_Aim of the exercise_: For each line of the data below, copy it if it holds the word "intros".
[Source material]
Lemma verified_signatures_intersect_witness : exists a, a ∉ byzantine /\
  signed_by (verifier_new infos) (liws_ledger_info (certificate_of [1; 2])) (liws_signatures (certificate_of [1; 2])) a /\
  signed_by (verifier_new infos) (liws_ledger_info (certificate_of [1])) (liws_signatures (certificate_of [1])) a.
Proof.
  apply (verified_signatures_intersect infos (liws_ledger_info (certificate_of [1; 2]))
    (liws_ledger_info (certificate_of [1])) _ _ byzantine); [apply infos_wf|apply NoDup_singleton| | | |].
  - apply (pr_byzantine _ _ _ _ _ _ _ _ network_protocol).
  - apply (pr_byzantine _ _ _ _ _ _ _ _ network_protocol).
  - vm_compute. reflexivity.
  - vm_compute. reflexivity.
Defined.

Lemma batch_equals_sequential_witness :
  batch_verify_aggregated_signatures (verifier_new infos) (liws_ledger_info (certificate_of [1; 2]))
    (liws_signatures (certificate_of [1; 2])) =
  verify_aggregated_struct_signature (verifier_new infos) (liws_ledger_info (certificate_of [1; 2]))
    (liws_signatures (certificate_of [1; 2])).
Proof. apply batch_equals_sequential. Defined.

Definition rich : gmap AccountAddress ValidatorConsensusInfo :=
  {[ 1 := mkValidatorConsensusInfo 101 (2 ^ 62); 2 := mkValidatorConsensusInfo 102 (2 ^ 62) ]}.

Lemma quorum_overflow_witness : quorum_voting_power (verifier_new rich) = 1.
Proof.
  rewrite (quorum_overflow rich); [reflexivity|done| |by vm_compute].
  unfold rich. apply map_Forall_insert_2; [cbn; lia|]. apply map_Forall_singleton. cbn. lia.
Defined.

(** ** Waypoints and trusted states *)

Lemma waypoint_text_roundtrip_witness :
  waypoint_from_str (waypoint_to_string genesis_waypoint) = Ok genesis_waypoint.
Proof. apply (waypoint_text_roundtrip genesis_waypoint). by vm_compute. Defined.

(** A client that knows the genesis waypoint moves to the first commit of epoch 1. *)
Definition genesis_change : EpochChangeProof :=
  {| ledger_info_with_sigs := [mkLedgerInfoWithSignatures genesis ∅]; more := false |}.

Definition client : TrustedState := trusted_state_from_waypoint genesis_waypoint.
Definition first_commit : LedgerInfoWithSignatures := certificate_of [1; 2; 3].
Definition ratcheted : TrustedStateChange :=
  match verify_and_ratchet client first_commit genesis_change with Ok c => c | _ => TSNoChange end.

Lemma verify_and_ratchet_trusts_witness :
  ts_verified_state (change_state client ratcheted) = waypoint_new_any (liws_ledger_info first_commit) /\
  trusts (VWaypoint genesis_waypoint) first_commit.
Proof.
  destruct (verify_and_ratchet_trusts client first_commit genesis_change ratcheted) as (Hs & _ & Ht & _);
    [vm_compute; reflexivity|]. split; [exact Hs|]. apply Ht. intros E.
  apply (f_equal (fun c => match c with TSNoChange => true | _ => false end)) in E. vm_compute in E. discriminate E.
Defined.

(** ** Key rotation *)

Definition with_key : InMemoryStorage :=
  mkInMemoryStorage {[ CONSENSUS_KEY := mkGetResponse 0 (VEd25519PrivateKey 7) ]} 0.

Definition new_key : PrivateKey := 8.
Definition rotated : InMemoryStorage := (rotate_key InMemoryStorage CONSENSUS_KEY new_key with_key).1.

Lemma rotate_key_Ok_witness : kv_contents rotated CONSENSUS_KEY = Some (VEd25519PrivateKey new_key) /\
  kv_contents rotated "consensus_previous" = kv_contents with_key CONSENSUS_KEY.
Proof.
  destruct (rotate_key_Ok InMemoryStorage CONSENSUS_KEY new_key with_key rotated new_key) as (_ & Hn & Hp & _);
    [vm_compute; reflexivity|]. split; [exact Hn|exact Hp].
Defined.

(** ** Safety rules *)

#[local] Opaque started final net.

Lemma started_1 : epoch_start 1 (committee 1) (started 1).
Proof. apply started_start. by left. Qed.

Lemma voting_safety_witness : length (votes_of 1 1) = 4%nat /\
  forall v w, v ∈ votes_of 1 1 -> w ∈ votes_of 1 1 -> vote_round v = vote_round w -> v = w.
Proof.
  split; [vm_compute; reflexivity|]. destruct (history_run final 1 final_runs) as [s Hs].
  destruct (voting_safety hash_internal placeholder 1 (committee 1) (proposed observed) (started 1) (votes_of 1 1) s)
    as (_ & Hone & _); [exact started_1|exact Hs|exact Hone].
Defined.

Lemma ok_pair {S E A} (r : S * result E A) : is_ok r.2 = true -> exists s a, r = (s, Ok a).
Proof. destruct r as [s [a|e|]]; [by exists s, a|done..]. Qed.

Lemma vote_signed_witness : exists s v, vote_on (started 1) (proposal 1 genesis_qc) = (s, Ok v) /\
  vote_round v = block_round (vp_block (msvp_vote_proposal (proposal 1 genesis_qc))).
Proof.
  destruct (ok_pair (vote_on (started 1) (proposal 1 genesis_qc))) as (s & v & E); [vm_compute; reflexivity|].
  exists s, v. split; [exact E|].
  pose proof (vote_signed hash_internal placeholder 1 (committee 1) (started 1) 0 0 None (proposal 1 genesis_qc) s v
    started_1 E) as [Hr _]. exact Hr.
Defined.

Lemma timeout_signed_witness : exists s sig, sign_timeout (mkTimeout 1 5) (started 1) = (s, Ok sig) /\
  stored 1 (committee 1) 5 0 None s.
Proof.
  destruct (ok_pair (sign_timeout (mkTimeout 1 5) (started 1))) as (s & sig & E); [vm_compute; reflexivity|].
  exists s, sig. split; [exact E|].
  pose proof (timeout_signed 1 (committee 1) (started 1) 0 0 None (mkTimeout 1 5) s sig started_1 E) as (_ & _ & _ & Hs).
  exact Hs.
Defined.

Lemma initialize_effect_witness : exists s u, initialize genesis_change (started 1) = (s, Ok u) /\
  exists es cur, epoch_state s = Some es /\ contents (started 1) EPOCH = Some (VU64 cur).
Proof.
  destruct (ok_pair (initialize genesis_change (started 1))) as (s & [] & E); [vm_compute; reflexivity|].
  exists s, tt. split; [exact E|].
  destruct (initialize_effect genesis_change (started 1) s E) as (es & cur & He & Hc & _). exists es, cur. exact (conj He Hc).
Defined.

(** ** Behaviours worth knowing *)

Definition after_vote : SafetyRules := (vote_on (started 1) (proposal 1 genesis_qc)).1.
Definition after_timeout : SafetyRules := (sign_timeout (mkTimeout 1 5) after_vote).1.
Definition after_revote : SafetyRules := (vote_on after_timeout (proposal 1 genesis_qc)).1.

(** Repeating the last vote lowers the last voted round: a validator that voted in round 1 and then
    signed a timeout for round 5 gives out the vote of round 1 again, which sets the last voted round
    back from 5 to 1 and reopens rounds 2 to 5 for voting. *)
Example revote_lowers_last_voted_round :
  is_ok (vote_on (started 1) (proposal 1 genesis_qc)).2 = true /\
  is_ok (sign_timeout (mkTimeout 1 5) after_vote).2 = true /\
  contents after_timeout LAST_VOTED_ROUND = Some (VU64 5) /\
  result_ok (vote_on after_timeout (proposal 1 genesis_qc)).2 = result_ok (vote_on (started 1) (proposal 1 genesis_qc)).2 /\
  contents after_revote LAST_VOTED_ROUND = Some (VU64 1).
Proof. split_and!; vm_compute; reflexivity. Qed.

(** A storage in which one write fails without effect. *)
Record FlakyStorage := mkFlakyStorage { fl_inner : InMemoryStorage; fl_writes : Z; fl_failing : Z }.

#[local] Instance flaky_kv : KVStorage FlakyStorage := {|
  kv_available := m_ret tt;
  kv_get k := fun s => (s, (kv_get k (fl_inner s)).2);
  kv_set k v := fun s =>
    let n := fl_writes s + 1 in
    if n =? fl_failing s then ({| fl_inner := fl_inner s; fl_writes := n; fl_failing := fl_failing s |}, Err (SInternalError "io"))
    else ({| fl_inner := (kv_set k v (fl_inner s)).1; fl_writes := n; fl_failing := fl_failing s |}, Ok tt)
|}.

#[local] Program Instance flaky_laws : KVStorageLaws FlakyStorage := {|
  kv_contents s k := kv_contents (fl_inner s) k
|}.
Next Obligation. done. Qed.
Next Obligation. intros k s r Hr. by apply (kv_get_Ok k (fl_inner s)). Qed.
Next Obligation.
  cbn. intros k v s. destruct (Z.eqb_spec (fl_writes s + 1) (fl_failing s)); [done|].
  intros _ k'. exact (kv_set_Ok k v (fl_inner s) eq_refl k').
Qed.
Next Obligation. cbn. intros k v s. destruct (Z.eqb_spec (fl_writes s + 1) (fl_failing s)); [by left|done]. Qed.

(** Epoch 1 ends with this ledger info, signed by the validators 1 to 3. *)
Definition end_of_epoch : LedgerInfo :=
  mkLedgerInfo (mkBlockInfo 1 9 HashValue_zero placeholder 0 0 (Some (mkEpochState 2 (verifier_new infos)))) HashValue_zero.
Definition signed_end_of_epoch : LedgerInfoWithSignatures :=
  mkLedgerInfoWithSignatures end_of_epoch
    (list_to_map (map (fun a => (a, signer_sign (T:=LedgerInfo) {| signer_author := a; signer_private_key := a + 100 |} end_of_epoch)) [1; 2; 3])).

(** Two blocks of round 1. *)
Definition block_at (timestamp : Z) : MaybeSignedVoteProposal := {|
  msvp_vote_proposal := {|
    vp_accumulator_extension_proof := {| ext_frozen_subtree_roots := []; ext_num_leaves := 0; ext_leaves := [] |};
    vp_block := block_new_proposal [] 1 timestamp genesis_qc {| signer_author := 2; signer_private_key := 102 |};
    vp_next_epoch_state := None |};
  msvp_signature := None |}.

Definition fl_started : SafetyRules (S:=FlakyStorage) :=
  let ps := (pss_initialize 1 101 201 genesis_waypoint
    (mkPersistentSafetyStorage (mkFlakyStorage (mkInMemoryStorage ∅ 0) 0 16) (mkCounters 0 0 0 0 0 0))).1 in
  (initialize genesis_change (mkSafetyRules ps None None None)).1.
Definition fl_vote (s : SafetyRules (S:=FlakyStorage)) (timestamp : Z) : SafetyRules * result Error Vote :=
  construct_and_sign_vote hash_internal placeholder (block_at timestamp) s.
Definition fl_voted : SafetyRules (S:=FlakyStorage) := (fl_vote fl_started 10).1.
Definition epoch_change : EpochChangeProof :=
  {| ledger_info_with_sigs := [mkLedgerInfoWithSignatures genesis ∅; signed_end_of_epoch]; more := false |}.
Definition fl_epoch_change : SafetyRules * result Error unit :=
  initialize epoch_change fl_voted.

(** A write that fails while [initialize] moves to the next epoch leaves the old epoch with its last
    voted round and last vote already reset: a validator that voted in round 1, saw the epoch change
    fail at its last write, and is asked again votes for a different block of round 1 of the same
    epoch. *)
Example interrupted_epoch_change_equivocates :
  is_ok fl_epoch_change.2 = false /\
  match result_ok (fl_vote fl_started 10).2, result_ok (fl_vote fl_epoch_change.1 20).2 with
  | Some v1, Some v2 =>
    vote_author v1 = vote_author v2 /\ vote_epoch v1 = vote_epoch v2 /\ vote_round v1 = vote_round v2 /\
    bool_decide (bi_id (vd_proposed (vote_data v1)) = bi_id (vd_proposed (vote_data v2))) = false
  | _, _ => False
  end.
Proof. vm_compute. split_and!; reflexivity. Qed.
[/Source material]
_Result for this task_:
    [vm_compute; reflexivity|]. split; [exact Hs|]. apply Ht. intros E.
Next Obligation. intros k s r Hr. by apply (kv_get_Ok k (fl_inner s)). Qed.
  cbn. intros k v s. destruct (Z.eqb_spec (fl_writes s + 1) (fl_failing s)); [done|].
  intros _ k'. exact (kv_set_Ok k v (fl_inner s) eq_refl k').
Next Obligation. cbn. intros k v s. destruct (Z.eqb_spec (fl_writes s + 1) (fl_failing s)); [by left|done]. Qed.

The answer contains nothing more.